Koschat was a composer of simple yet beautiful melodies and waltzes and lieder.

I'd go with Koschat.


----------



## Polednice

ComposerOfAvantGarde said:


> Debussy
> 
> Couchie or Polednice?


Does nobody have the guts to answer the question?!?!


----------



## moody

Polednice said:


> Does nobody have the guts to answer the question?!?!


I wouldn't thought you have much to worry about. But I imagine that most people don't want to be put on the spot by such a rather juvenile question.


----------



## Lisztian

Couchie. For a few reasons. First of all, my ability to relate to his obsession with a composer - and that composer he is obsessed with is on the Liszt side of the war of the romantics, rather than Brahms - although he isn't a Liszt fan (both guys have terrible taste). Secondly, I much prefer the green thing - which is cute and makes me want to tickle his chin going "Couchie Couchie coo" - to that evil, malevolent looking pig. And yeah, the name Couchie > Polednice, for the aforementioned reason...and because i'm not that fond of conservatives like Dvorak.


----------



## Dodecaplex

It's actually pronounced "cow-chee", from what I've heard from other threads. So, that's one less reason to like him.


----------



## Polednice

Nobody loves me.


----------



## moody

Polednice said:


> Nobody loves me.


Of course we do.


----------



## Polednice

moody said:


> Of course we do.


Yaaaaaaaaaaaaaaaaaaaaaaaaaaaaaaaaaaaaaaaaaaaaaaaaaaaaaaaaaaaaaaaay!!!!!


----------



## ComposerOfAvantGarde

Polednice said:


> Nobody loves me.


It's just that we prefer people who _aren't_ necrophiliacs.


----------



## Polednice

ComposerOfAvantGarde said:


> It's just that we prefer people who _aren't_ necrophiliacs.

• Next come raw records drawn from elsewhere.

(** The steps of a run, other than hidden publications, as they happen. *)
Definition visible (l : happening) : Prop := match l with Stream _ o => streamOp o = true | _ => True end.

Lemma bruns_visible b ls b' : bruns b ls b' -> Forall visible ls.
Proof. induction 1 as [|b l b1 ls b2 Hs Hr IH]; constructor; [|done]. by destruct Hs. Qed.

Lemma shown_merges n i key ls :
  Forall visible ls ->
  merges (omap (eventOf key) (omap (handled n) ls)) (omap (ownEvent n i key) ls) (omap (shown key i) (omap (opOf n) ls)).
Proof.
  induction 1 as [|l ls Hl Hls IH]; [constructor|]. destruct l as [p|m k ev|m p|m o|m|m|]; cbn; try done.
  - destruct (Nat.eqb m n); cbn; [|done]. destruct (String.eqb k key); [by constructor|done].
  - destruct (Nat.eqb m n); cbn; [|done]. unfold eventOf. destruct (unmarshalEnvelope p) as [env|e]; cbn; [|done].
    destruct (String.eqb (env_Key env) key); [by constructor|done].
  - destruct o as [k|j ev|k ev|j|j]; cbn in *; try done; destruct (Nat.eqb m n); cbn; try done.
    destruct (Nat.eqb j i); [by constructor|done].
Qed.

(** C12. No event is lost or reordered on its way to an open stream. Take any number of gateways that publish,
    listen, serve streams, lose and regain their connections, in any interleaving, with Redis failing at will;
    and a stream of a gateway from its registration on, while that gateway's connection holds. As long as the
    stream is open, the events of its key among the messages that had arrived and those that Redis accepted
    since, from any gateway or the agent, are the ones it has been shown followed by those that wait in the
    gateway's inbox, in the order of the channel; and the stream shows them merged with nothing but its own
    initial event and what its gateway published directly, Redis having failed or reached nobody. *)
Theorem events_reach_streams (N : nat) (before ls : list happening) (b b1 : bus) (n : nat) (g g1 : gateway)
    (key : string) (s : Subscription) :
  bruns (mkBus (replicate N started) []) before b ->
  bu_gateways b !! n = Some g -> gw_subscribed g = true ->
  bruns b (Stream n (ORegister key) :: ls) b1 -> Forall (holding n) ls ->
  bu_gateways b1 !! n = Some g1 -> hub_all (gw_hub g1) !! length (hub_all (gw_hub g)) = Some s -> sub_gone s = false ->
  exists seen,
    omap (eventOf key) (gw_inbox g ++ omap accepted ls) = seen ++ omap (eventOf key) (gw_inbox g1)
    /\ merges seen (omap (ownEvent n (length (hub_all (gw_hub g))) key) ls) (sub_got s ++ sub_ch s).
Proof.
  intros Hbefore Hn Hsub Hr Hhold Hn1 Hs Hopen.
  assert (exists pre, apply_ops NewHub pre = Some (gw_hub g)) as [pre Hpre].
  { assert (exists g0, replicate N started !! n = Some g0) as [g0 Hg0].
    { destruct (lookup_lt_is_Some_2 (replicate N started) n) as [g0 Hg0]; [|by exists g0].
      clear -Hbefore Hn. assert (forall b ls b', bruns b ls b' -> length (bu_gateways b') = length (bu_gateways b)) as Hlen.
      { induction 1 as [|b0 l b1 ls' b2 Hs Hr IH]; [done|]. rewrite IH.
        destruct Hs; cbn; rewrite ?length_insert, ?length_fmap; done. }
      apply Hlen in Hbefore. cbn in Hbefore. rewrite <- Hbefore. by eapply lookup_lt_Some. }
    destruct (bruns_gateway _ _ _ _ _ Hbefore Hg0) as (g' & Hg' & Hops & _). simplify_eq.
    apply lookup_replicate in Hg0 as [-> _]. by eexists. }
  destruct (bruns_gateway _ _ _ _ _ Hr Hn) as (g1' & Hg1 & Hops & Hboxes). simplify_eq.
  destruct Hboxes as [_ Hbox]; [by constructor|done|].
  rewrite omap_step in Hops. cbn [opOf] in Hops. rewrite Nat.eqb_refl in Hops. cbn [option_list app] in Hops.
  change (gw_inbox g ++ omap accepted ls = omap (handled n) ls ++ gw_inbox g1) in Hbox. exists (omap (eventOf key) (omap (handled n) ls)). split; [by rewrite Hbox, omap_app|].
  destruct (hub_stream_complete pre (omap (opOf n) ls) key (gw_hub g) (gw_hub g1) s) as [-> _]; [done..|].
  apply shown_merges. apply bruns_visible in Hr. by inversion Hr.
Qed.

(** *** Publications *)

(** How far a publication is, and what it has left behind. *)
Definition publishing (ctx : Context) (i : nat) (key : string) (ev : TaskEvent) (ls : list happening) (p : proc HubE unit) : Prop :=
  p = publish ctx key ev \/ p = Do (PublishLocal key ev) (fun _ => Ret tt)
  \/ (p = Ret tt /\ (Local i key ev ∈ ls \/ exists payload, marshalEnvelope (mkEnvelope key ev) = Ok payload /\ Accepted payload ∈ ls)).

Hey, hey, hey, watch those accusations. He only sleeps alongside me; there is no entry of any kind.


----------



## Olias

Ginger or Mary Ann?

Oops.......wrong game.


----------



## ComposerOfAvantGarde

Polednice said:


> Hey, hey, hey, watch those accusations. He only sleeps alongside me; there is no entry of any kind.


Thank goodness.


----------



## Badinerie

Which 'Berg

Alban or Schoen ? 

Did you see what I did there eh, eh?


----------



## humanbean

Strauss or Strauss?


----------



## clavichorder

Nikolai or Medtner?


----------



## violadude

humanbean said:


> Strauss or Strauss?


R. Strauss

Stockhausen or Xenakis :devil:


----------



## Moira

humanbean said:


> Strauss or Strauss?


Definitely Strauss.


----------



## Moira

Badinerie said:


> Which 'Berg
> 
> Alban or Schoen ?
> 
> Did you see what I did there eh, eh?


Alban Berg. Wouldn't let me post just "Alban"


----------



## ComposerOfAvantGarde

violadude said:


> R. Strauss
> 
> Stockhausen or Xenakis :devil:


Stockhausen of course.

Julian Bream or André Segovia?


----------



## samurai

Philip Glass or John Cage


----------



## samurai

Gustav Mahler or Anton Bruckner


----------



## kv466

Bruckner

Earl Wild or Vladimir Horrowitz?


----------



## Llyranor

Earl Wild. I quite like his Rach recording.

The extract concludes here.